I see no reason to think that the current mania will end any differently.
Posted on Reply
#21
Vayra86
RandallFlaggI see no reason to think that the current mania will end any differently.
Perhaps there is one: social media: misinformation, and fear resulting from it, plus the overall degradation of common sense. We have to appreciate there are generations now growing up without those experiences you mention. But yes, I too, think that we'll eventually figure it out again. That movement and awareness is already happening. It'll be an ongoing battle.
Posted on Reply
#22
RandallFlagg
Vayra86Perhaps there is one: social media: misinformation, and fear resulting from it, plus the overall degradation of common sense. We have to appreciate there are generations now growing up without those experiences you mention. But yes, I too, think that we'll eventually figure it out again. That movement and awareness is already happening. It'll be an ongoing battle.
I think the only thing that will stop it is if tech, specifically chip tech, stops advancing. I think these companies have at most 10 years to get a ROI, and probably a lot less.


"Willow’s performance on this benchmark is astonishing: It performed a computation in under five minutes that would take one of today’s fastest supercomputers 1025 or 10 septillion years. "

-Hartmut Neven
Founder and Lead, Google Quantum AI
Posted on Reply
#23
notoperable
cal5582for all that information windows 11 siphons off of you.
leeches.


hopefully ill be dead by that point.
its called Telemetry™ nowdays in Redmond, makes it more consumer friendly, on the other hand, Windows 11 is M$ first full SaaS - Spyware as a System™
Posted on Reply
#24
TechBuyingHavoc
RandallFlaggEvery big company wants to centralize resources, because that's what fits their revenue model. Consumers usually wind up rejecting this though.

Look at security cams. A few years ago, most of what you could get were like Ring - where your security video goes into the cloud and you have no access to it unless you pay a monthly fee. It didn't take too long for this to fall apart, giving rise to alternatives like Eufy, Arlo, and Blink. I know many people who bought Ring early on, and have switched due to a combination of lack of privacy and being nickel-and-dimed.

Though few here are old enough to remember it, same thing was tried with internet access in the 80s and 90s. AOL and Prodigy are later examples of this, where you had a sort of pseudo-access to the internet but mostly only via using the products that they built for you - products which would constantly throw up ads and otherwise were intrusive. But that was never what the consumer wanted, and resulted in thousands of mom-n-pop ISPs shooting up everywhere that simply provided dial-up networking. It was a decade later that the big players begrudgingly gave consumers the simple direct access they wanted.

And going back even further, in the 1970s to early 80s we had time-share. Everyone was supposed to have a dumb terminal with a modem in their home, all compute resources were "in the cloud" aka on the mainframe or other big-iron centralized system you were dialing up. This began to fall apart the moment personal PCs appeared.

I see no reason to think that the current mania will end any differently.
A big part of this is Enshittification. The centralized services always offer an alluring promise of low cost, high convenience, high reliability, plus some other benefits. It actually is a good deal to consumers at first.

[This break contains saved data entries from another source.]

Lemma find_head_end_none k lines :
  Forall (fun l => x0d ∉ l /\ l <> []) lines -> (k < length (block lines) + 2)%nat ->
  find_sub (crlf ++ crlf) (crlf ++ take k (block lines ++ crlf)) = None.
Proof.
  intros Hl Hk. set (p := take k (block lines ++ crlf)). destruct (find_sub (crlf ++ crlf) (crlf ++ p)) as [n|] eqn:E; [|done].
  exfalso. apply find_sub_Some in E as (t & Ht & Hn). pose proof (find_head_end lines [] Hl) as Hfull.
  assert (Hocc : starts_with (drop n (crlf ++ p)) (crlf ++ crlf) = true).
  { apply starts_with_spec. exists t. rewrite Ht at 1. rewrite drop_app_length'; [done|]. rewrite length_take. lia. }
  apply (starts_with_prefix _ (drop k (block lines ++ crlf))) in Hocc. rewrite <- drop_app_le in Hocc by lia.
  rewrite <- app_assoc in Hocc. unfold p in Hocc. rewrite take_drop in Hocc.
  assert (n < length (block lines))%nat.
  { apply (f_equal length) in Ht. unfold p in *.
    rewrite !length_app, !length_take, !length_app, length_take, length_app in Ht.
    rewrite length_app, length_take, length_app in Hn. cbn [length crlf] in *. lia. }
  rewrite app_nil_r in Hfull.
  by rewrite (find_sub_first _ _ _ n Hfull) in Hocc.
Qed.

Lemma partial_loop_prefix fuel pre lines k limits cnt :
  Forall (fun l => x0d ∉ l /\ l <> []) lines -> (k < length (block lines) + 2)%nat ->
  Forall (fun l => (length l < max_header_line_size limits)%nat) lines -> (0 < max_header_line_size limits)%nat ->
  (cnt + length lines <= max_headers limits)%nat -> (k < fuel)%nat ->
  partial_loop fuel (pre ++ take k (block lines ++ crlf)) limits cnt (length pre) = Some Incomplete.
Proof.
  intros Hl. revert fuel pre k cnt. induction Hl as [|l lines [Hcr Hne] _ IH]; intros fuel pre k cnt Hk Hsz Hpos Hcnt Hf;
    (destruct fuel as [|fuel]; [lia|]); cbn [partial_loop]; unfold sv_find_sub;
    rewrite !drop_app_length, !length_app.
  - change (block [] ++ crlf) with ([] ++ crlf ++ []) in *. rewrite find_crlf_none; [|apply not_elem_of_nil|done].
    cbn [fmap option_fmap option_map]. rewrite length_take. cbn [app length crlf] in *.
    destruct (_ <? _)%nat; [|done]. destruct (Nat.ltb_spec (max_header_line_size limits) (length pre + k `min` 2 - length pre)); [|done].
    simpl in Hk. lia.
  - apply Forall_cons in Hsz as [Hs1 Hsz]. unfold block in *. cbn [flat_map length] in *. rewrite <- !app_assoc in *.
    destruct (Nat.lt_ge_cases k (length l + 2)) as [Hlt|Hge].
    + rewrite find_crlf_none by done. cbn [fmap option_fmap option_map]. rewrite length_take.
      destruct (_ <? _)%nat; [|done].
      destruct (Nat.ltb_spec (max_header_line_size limits)
        (length pre + k `min` length (l ++ crlf ++ flat_map (fun l0 => l0 ++ crlf) lines ++ crlf) - length pre)); [lia|done].
    + assert (Htake : take k (l ++ crlf ++ flat_map (fun l0 => l0 ++ crlf) lines ++ crlf)
        = l ++ crlf ++ take (k - (length l + 2)) (flat_map (fun l0 => l0 ++ crlf) lines ++ crlf)).
      { rewrite !app_assoc, <- (app_assoc (l ++ crlf)). rewrite take_app_ge by (rewrite length_app; simpl; lia).
        rewrite length_app. done. }
      rewrite Htake, find_crlf by done. cbn [fmap option_fmap option_map]. rewrite !length_app. cbn [length crlf].
      destruct (Nat.ltb_spec (length pre) (length pre + (length l + (2 + length (take (k - (length l + 2))
        (flat_map (fun l0 => l0 ++ crlf) lines ++ crlf)))))); [|done].
      destruct (Nat.ltb_spec (max_header_line_size limits) (length pre + length l - length pre)); [lia|].
      destruct (Nat.ltb_spec (max_headers limits) (S cnt)); [lia|].
      pose proof (IH fuel (pre ++ l ++ crlf) (k - (length l + 2))%nat (S cnt)) as H'.
      rewrite !length_app, <- !app_assoc in H'. cbn [length crlf] in H'. rewrite Nat.add_assoc in H'. apply H'; try done; try lia.
      rewrite !length_app in Hk. simpl in Hk. lia.
Qed.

Then Enshittification kicks in...

Corporate profits must continue to rise and if not profits, then revenue growth. At some point, the company has gotten all the consumers it was going to get and then the Squeeze starts. Quality drops, prices go up, and innovation stagnates.
Posted on Reply
#25
Dr. Dro
Vayra86Madness. Utter madness
The pinnacle of AI technology. Thanks for investing trillions in this, Jensen, Satya, Elon and Co.